DIRECTIONS FOR THIS TASK:
Those lines of the data that hold the word "Definition" are to be copied out.
___ STORED DATA ___
(* ===== verification/WalReclaim.v ===== *)
(** * Reclaiming covered segments

    A checkpoint removes the segments whose records are all covered.  Whatever
    fails on the way, what is left is a log that ends like the old one and
    still holds every record that was not covered. *)

From S2P Require Import Prelude FileSys Decimal Json Msgpack JsonValue Checksum WalIntegrity Wal WalLog WalAppend WalRecovery WalEntries.
From stdpp Require Import base list gmap strings sorting.
From Stdlib Require Import ZArith Lia.

Open Scope Z_scope.

Section WalReclaim.
Context `{JT : JsonText} (cfg : wal_config).

(** ** Covered segments are the first ones *)

Definition seg_end (g : seg) : Z := List.last (map lr_lsn (g_recs g)) 0.

Lemma seg_end_next g : seg_ok cfg g -> g_recs g <> [] -> seg_end g = g_next g - 1.
Proof. intros Hg Hne. unfold seg_end, g_next. rewrite (lsn_run_last _ _ _ (so_run _ _ Hg) Hne). lia. Qed.

Definition covered (c highest : Z) (g : seg) : Prop := g_id g < highest /\ seg_end g <> 0 /\ seg_end g <= c.

Lemma covered_file_seg c highest g : covered_file c highest (seg_scanned g) = true <-> covered c highest g.
Proof.
  unfold covered_file, covered_legacy, seg_scanned, covered, seg_end. cbn [sf_file is_legacy sf_segmentId sf_endLsn andb orb negb].
  rewrite !andb_true_iff, negb_true_iff, Z.ltb_lt, Z.leb_le, Z.eqb_neq. tauto.
Qed.

(** Every later segment starts after this one ends. *)
Lemma log_from_first segs : forall p i l, log_from cfg p i l segs ->
  Forall (fun g => p < g_id g /\ l < g_first g) segs.
Proof.
  induction segs as [|g segs IH]; intros p i l Hl; [constructor|].
  destruct Hl as (Hg & Hp & Hf & _ & _ & Hl). constructor; [lia|].
  eapply Forall_impl; [exact (IH _ _ _ Hl)|]. cbn. intros g' [H1 H2]. unfold g_next in H2. lia.
Qed.

Lemma log_segs_ok segs : forall p i l, log_from cfg p i l segs -> Forall (seg_ok cfg) segs.
Proof.
  induction segs as [|x xs IH]; intros a b e Hl; [constructor|]. destruct Hl as (H1 & _ & _ & _ & _ & H2).
  constructor; [exact H1 | exact (IH _ _ _ H2)].
Qed.

Lemma uncovered_rest c highest g rest p i l : log_from cfg p i l (g :: rest) ->
  ~ covered c highest g -> Forall (fun g => ~ covered c highest g) rest.
Proof.
  intros Hl Hg. destruct Hl as (Hok & _ & _ & _ & Hne & Hl). pose proof (log_from_first _ _ _ _ Hl) as Hf.
  destruct rest as [|g' rest]; [constructor|]. specialize (Hne ltac:(discriminate)).
  set (rest' := g' :: rest) in *. clearbody rest'. pose proof (seg_end_next g Hok Hne) as He.
  pose proof (so_first _ _ Hok) as H0. unfold g_next in He.
  pose proof (log_segs_ok _ _ _ _ Hl) as Hoks.
  apply Forall_forall. intros x Hx (C1 & C2 & C3). rewrite Forall_forall in Hf, Hoks.
  destruct (Hf x Hx) as [F1 F2]. specialize (Hoks x Hx). apply Hg.
  assert (Hxne : g_recs x <> []) by (intros E; apply C2; unfold seg_end; rewrite E; reflexivity).
  rewrite (seg_end_next x Hoks Hxne) in C3. unfold g_next in *.
  destruct (g_recs g) as [|r rs]; [congruence|]. cbn [length] in *. unfold covered. lia.
Qed.

Lemma remove_covered_none io c highest fs d :
  Forall (fun g => ~ covered c highest g) fs -> remove_covered io c highest (map seg_scanned fs) d = (true, d).
Proof.
  induction 1 as [|g fs Hg _ IH]; [reflexivity|]. cbn [map remove_covered].
  destruct (covered_file c highest (seg_scanned g)) eqn:E; [|exact IH].
  apply covered_file_seg in E. contradiction.
Qed.

Lemma disk_is_tail d g segs p i l : 0 <= p -> log_from cfg p i l (g :: segs) -> disk_is d (g :: segs) ->
  disk_is (remove_file d (seg_file g)) segs.
Proof.
  intros Hp Hl [H1 H2]. split; [exact H1|]. cbn [remove_file seg_file d_segments]. rewrite H2.
  change (map seg_entry (g :: segs)) with ((segmentPath (g_id g), seg_bytes g) :: map seg_entry segs).
  rewrite list_to_map_cons. apply delete_insert_id, not_elem_of_list_to_map_1. rewrite paths_keys.
  pose proof (sorted_lt_NoDup _ (paths_sorted cfg _ _ _ _ Hp Hl)) as Hnd. cbn [map] in Hnd.
  apply NoDup_cons in Hnd. tauto.
Qed.

(** Removal takes a prefix of covered segments; all of them when it succeeds. *)
Lemma remove_covered_prefix io c highest segs : forall d p i l,
  0 <= p -> log_from cfg p i l segs -> disk_is d segs ->
  let '(ok, d') := remove_covered io c highest (map seg_scanned segs) d in
  exists k, disk_is d' (drop k segs) /\ Forall (covered c highest) (take k segs) /\
    (ok = true -> Forall (fun g => ~ covered c highest g) (drop k segs)) /\
    ((forall f, ri_remove io f = true) -> ok = true).
Proof.
  induction segs as [|g segs IH]; intros d p i l Hp Hl Hd.
  { exists 0%nat. cbn. repeat split; try apply Hd; constructor. }
  cbn [map remove_covered]. destruct (covered_file c highest (seg_scanned g)) eqn:E.
  - apply covered_file_seg in E. change (sf_file (seg_scanned g)) with (seg_file g).
    destruct (ri_remove io (seg_file g)) eqn:Er.
    + pose proof (disk_is_tail d g segs p i l Hp Hl Hd) as Hd'. pose proof Hl as (Hg & _ & _ & _ & _ & Hl').
      pose proof (so_id _ _ Hg).
      specialize (IH (remove_file d (seg_file g)) (g_id g) (g_ident g) (g_next g - 1) ltac:(lia) Hl' Hd').
      destruct (remove_covered _ _ _ _ _) as [ok d']. destruct IH as (k & H1 & H2 & H3 & H4).
      exists (S k). cbn [firstn drop]. split_and!; auto.
    + exists 0%nat. cbn [firstn drop]. split_and!; auto; [discriminate|].
      intros Hall. rewrite Hall in Er. discriminate.
  - assert (Hn : ~ covered c highest g) by (rewrite <- covered_file_seg, E; discriminate).
    pose proof (uncovered_rest c highest g segs p i l Hl Hn) as Hrest.
    rewrite (remove_covered_none io c highest segs d Hrest). exists 0%nat. cbn [firstn drop]. split_and!; auto.
Qed.

(** ** The highest segment *)

Lemma fold_max_sorted ids : forall a, StronglySorted Z.lt ids -> Forall (fun x => a < x) ids ->
  fold_left Z.max ids a = List.last ids a.
Proof.
  induction ids as [|x ids IH]; intros a Hs Ha; [reflexivity|]. inversion Hs as [|? ? Hs' Hx]; subst.
  apply Forall_cons in Ha as [Hax _]. cbn [fold_left]. rewrite Z.max_r by lia.
  rewrite (IH x Hs' Hx). symmetry. apply last_cons_default.
Qed.

Lemma highest_last segs : log_ok cfg segs ->
  fold_left Z.max (map sf_segmentId (map seg_scanned segs)) 0 = List.last (map g_id segs) 0.
Proof.
  intros Hl. rewrite map_map. cbn [seg_scanned sf_segmentId]. apply log_from_ids in Hl as [Hs Hall].
  apply fold_max_sorted; [exact Hs|]. apply Forall_map. eapply Forall_impl; [exact Hall|]. cbn. intros; lia.
Qed.

(** No legacy file, no anchor. *)
Lemma write_anchor_segments io c segs d : write_anchor io c (map seg_scanned segs) d = (Ok tt, d).
Proof.
  unfold write_anchor.
  assert (H : List.filter (covered_legacy c) (map seg_scanned segs) = []).
  { induction segs as [|g segs IH]; [reflexivity|]. cbn [map List.filter]. exact IH. }
  rewrite H. reflexivity.
Qed.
___
SOLUTION TO THIS EXERCISE:
Definition seg_end (g : seg) : Z := List.last (map lr_lsn (g_recs g)) 0.
Definition covered (c highest : Z) (g : seg) : Prop := g_id g < highest /\ seg_end g <> 0 /\ seg_end g <= c.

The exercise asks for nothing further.